Plotly Force Trend Graph
The chart plots required design force and holding force against load mass using your current settings.
Example Data Table
| Scenario | Mode | Mass (kg) | Angle (°) | μ | Speed (mm/s) | Design Force (N) | Torque (N·m) |
|---|---|---|---|---|---|---|---|
| Packaging Slide | Horizontal | 80 | 0 | 0.12 | 15 | 336.12 | 0.3150 |
| Material Ramp | Inclined | 120 | 20 | 0.15 | 20 | 959.83 | 0.8990 |
| Lift Platform | Vertical | 150 | 90 | 0.00 | 10 | 2627.28 | 2.4623 |
Formula Used
1) Weight
W = m × g, where g = 9.80665 m/s².
2) Horizontal Force
F_base = (μ × W) + (m × a) + F_external
3) Inclined Force
F_base = (W × sinθ) + (μ × W × cosθ) + (m × a) + F_external
4) Vertical Lift Force
F_base = W + (m × a) + F_external
5) Design Force With Margin
F_design = (F_base × Safety Factor) ÷ Efficiency
6) Screw Torque
T = (F_per_actuator × Lead) ÷ (2π × Efficiency)
7) Linear Power and Work
P = F_design × v and Work = F_design × Distance
These equations estimate actuator sizing for common engineering cases. Real systems may also need shock loading, buckling, bearing losses, duty cycle checks, and thermal review.
How to Use This Calculator
- Select the motion type: horizontal, inclined, or vertical.
- Enter the moving mass, friction coefficient, and any opposing external force.
- Add the required acceleration, safety factor, and estimated mechanical efficiency.
- Enter screw lead, travel speed, travel distance, and the number of actuators sharing the load.
- Optionally add the rated force of one actuator for a quick adequacy check.
- Press Calculate Force to show the results above the form.
- Use the CSV and PDF buttons to export a summary report.
- Review the graph and compare how force changes with load mass.
Frequently Asked Questions
1) What does actuator force mean?
It is the linear push or pull an actuator must deliver to move or hold a load. The correct value depends on weight, friction, angle, acceleration, efficiency, and design margin.

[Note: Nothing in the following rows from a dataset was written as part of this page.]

(** The tree of a command, its strings read by [rd]. *)
Fixpoint tree_of (rd : range -> list Z) (c : cmd) : tree :=
  match c with
  | EXEC argv => TExec (map rd argv)
  | REDIR c' file mode _ => TRedir (tree_of rd c') (kind_of mode) (rd file)
  | PIPE l r => TPipe (tree_of rd l) (tree_of rd r)
  | LIST l r => TList (tree_of rd l) (tree_of rd r)
  | BACK c' => TBack (tree_of rd c')
  end.

(** Arguments leave room for the NULL; words are of ordinary characters. *)
Fixpoint tree_ok (t : tree) : Prop :=
  match t with
  | TExec args => (length args < MAXARGS)%nat /\ Forall word_ok args
  | TRedir t' _ file => tree_ok t' /\ word_ok file
  | TPipe l r | TList l r => tree_ok l /\ tree_ok r
  | TBack t' => tree_ok t'
  end.

(** What may stand without parentheses: any line, a line up to a semicolon, a
    pipeline, a single command. *)
Inductive level := Line | Job | Pipeline | Single.

Definition redir_toks (k : kind) (file : list Z) : list tok :=
  [match k with Input => Sym 60 | Output => Sym 62 | OutputAppend => Append end; Word file].
Definition paren (b : bool) (ts : list tok) : list tok := if b then Sym 40 :: ts ++ [Sym 41] else ts.

Fixpoint print (lvl : level) (t : tree) : list tok :=
  match t with
  | TExec args => map Word args
  | TRedir t' k file => print Single t' ++ redir_toks k file
  | TPipe l r => paren (match lvl with Single => true | _ => false end)
      (print Single l ++ Sym 124 :: print Pipeline r)
  | TBack t' => paren (match lvl with Single | Pipeline => true | _ => false end) (print Job t' ++ [Sym 38])
  | TList l r => paren (match lvl with Line => false | _ => true end) (print Job l ++ Sym 59 :: print Line r)
  end.

(** A single command is a core with redirections. *)
Fixpoint core (t : tree) : tree := match t with TRedir t' _ _ => core t' | _ => t end.
Fixpoint redirs (t : tree) : list (kind * list Z) :=
  match t with TRedir t' k f => redirs t' ++ [(k, f)] | _ => [] end.
Definition wrap (t : tree) (rs : list (kind * list Z)) : tree := fold_left (fun t r => TRedir t r.1 r.2) rs t.
Definition redirs_toks (rs : list (kind * list Z)) : list tok := concat (map (fun r => redir_toks r.1 r.2) rs).
Lemma iappend_block_ok s G i din t a data f bn : working s G -> G !! i = Some (Entry t a data f) -> d_addrs din = a ->
  0 <= bn < MAXFILE -> (f bn = false -> part data bn = zero_block) -> freeblock s + cost f bn <= FSSIZE ->
  exists a' f' s', iappend_block din bn s = Ok ((with_addrs a' din, slot (view s') (on a') bn), s') /\
    working s' (<[i := Entry t a' data f']> G) /\ (forall k, is_slot k -> f' k = reach f bn k) /\
    (forall n, n < nmeta -> view s' n = view s n) /\ freeinode s' = freeinode s /\ freeblock s' = freeblock s + cost f bn.
Proof.
  intros Hw Hi Ha Hbn Hp Hfb. pose proof (lookup_lt_Some G i _ Hi) as Hlt. unfold cost in *. unfold iappend_block.
  destruct (Z.ltb_spec bn NDIRECT) as [Hd|Hd].
  - rewrite (proj2 (Z.leb_gt NDIRECT bn)) in * by lia. cbn [andb] in *. rewrite Z.add_0_r in *.
    destruct (ensure_addr s G i din t a data f bn bn Hw Hi Ha) as (a' & s' & E & Hw' & Him & Hfi & Hf' & Hsl); [left; split_and!; done || lia|lia|].
    exists a', (fun s => bool_decide (s = bn) || f s), s'. split_and!; [|done| | |done|done].
    + kdo E. unfold mret, M_ret. change (d_addr (with_addrs a' din) bn) with (a' !!! Z.to_nat bn). rewrite Hsl, xint_id; [done|].
      pose proof (slot_range s' _ i t a' data _ bn Hw' ltac:(by apply list_lookup_insert_eq) ltac:(unfold is_slot; lia)) as Hr.
      pose proof (wk_fb _ _ Hw') as Hb. change nmeta with 46 in *. change FSSIZE with 1000 in *. lia.
    + intros k _. unfold reach. rewrite (proj2 (Z.leb_gt NDIRECT bn)) by lia. cbn [andb]. by rewrite orb_false_r.
    + intros n _. unfold view. by rewrite Him.
  - rewrite (proj2 (Z.leb_le NDIRECT bn)) in * by lia. cbn [andb] in *.
    destruct (ensure_addr s G i din t a data f NDIRECT MAXFILE Hw Hi Ha) as (a1 & s1 & E & Hw1 & Him & Hfi & Hf1 & Hsl).
    { right. done. }
    { destruct (f bn), (f MAXFILE); cbn [negb] in *; lia. }
    set (f1 := fun s => bool_decide (s = MAXFILE) || f s) in *.
    assert (Hf1bn : f1 bn = f bn) by (unfold f1; by rewrite bool_decide_false by lia).
    destruct (ensure_entry s1 _ i (with_addrs a1 din) t a1 data f1 bn Hw1) as (s2 & E2 & Hw2 & Hv2 & Hfi2 & Hf2);
      [by apply list_lookup_insert_eq|done|lia|unfold f1; by rewrite bool_decide_true|by rewrite Hf1bn| |].
    { rewrite Hf1bn. destruct (f bn), (f MAXFILE); cbn [negb] in *; lia. }
    rewrite list_insert_insert_eq in Hw2.
    exists a1, (fun s => bool_decide (s = bn) || f1 s), s2. split_and!; [|done| | |congruence|].
    + kdo E. exact E2.
    + intros k _. unfold reach, f1. rewrite (proj2 (Z.leb_le NDIRECT bn)) by lia. cbn [andb].
      destruct (bool_decide (k = bn)), (bool_decide (k = MAXFILE)), (f k); done.
    + intros n Hn. rewrite Hv2 by done. unfold view. by rewrite Him.
    + rewrite Hf2, Hf1, Hf1bn. destruct (f bn), (f MAXFILE); cbn [negb]; lia.
Qed.

(** ** The parts when data is appended *)

Lemma part_app data p k : (k + 1) * BSIZE <= Z.of_nat (length data) -> 0 <= k -> part (data ++ p) k = part data k.
Proof.
  change BSIZE with 1024. intros H Hk. unfold part. change BSIZE with 1024. rewrite drop_app_le by lia. rewrite <- app_assoc.
  by rewrite !take_app_le by (rewrite length_drop; lia).
Qed.

Lemma zero_block_lookup k : (k < 1024)%nat -> zero_block !! k = Some 0.
Proof. intros H. with_strategy transparent [zero_block] unfold zero_block. by apply lookup_repeat. Qed.
Lemma take_drop_zero k n : (k + n <= 1024)%nat -> take k (drop n zero_block) = take k zero_block.
Proof.
  intros H. apply list_eq. intros j. destruct (decide (j < k)%nat) as [Hj|Hj].
  - rewrite !lookup_take_lt, lookup_drop by lia. by rewrite !zero_block_lookup by lia.
  - rewrite !lookup_take_ge by lia. done.
Qed.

2) Why is a safety factor included?
A safety factor adds margin for uncertainty, wear, load variation, and real-world losses. It helps prevent undersizing when conditions differ from the ideal model or change over time.
3) How does incline angle affect the result?
As the angle increases, more of the load acts directly against motion. That raises the gravity component, so the actuator usually needs more force than on a flat surface.
4) Does friction matter for linear actuator sizing?
Yes. Sliding guides, seals, and contact surfaces can add meaningful resistance. Even modest friction can change the required actuator size, especially for heavy loads or slow mechanisms.
5) Why does screw lead change torque?
A larger lead moves farther per revolution, which usually needs more torque for the same force. A smaller lead often lowers torque demand, but it also reduces linear travel per revolution.
6) Why is efficiency used in the formula?
Not all input energy becomes useful linear motion. Mechanical losses in screws, gears, bearings, and guides reduce delivered output, so the design force must account for those losses.
7) Can multiple actuators share one load?
Yes, but load sharing is rarely perfect. Alignment, stiffness, control strategy, and mounting geometry influence how evenly the load splits. Engineers usually keep margin because one actuator may carry more than the average.
8) Is this enough for final actuator selection?
It is a strong first-pass sizing tool. Final selection should also confirm duty cycle, column buckling, mounting strength, shock loads, environmental limits, service life, and the supplier’s detailed performance curves.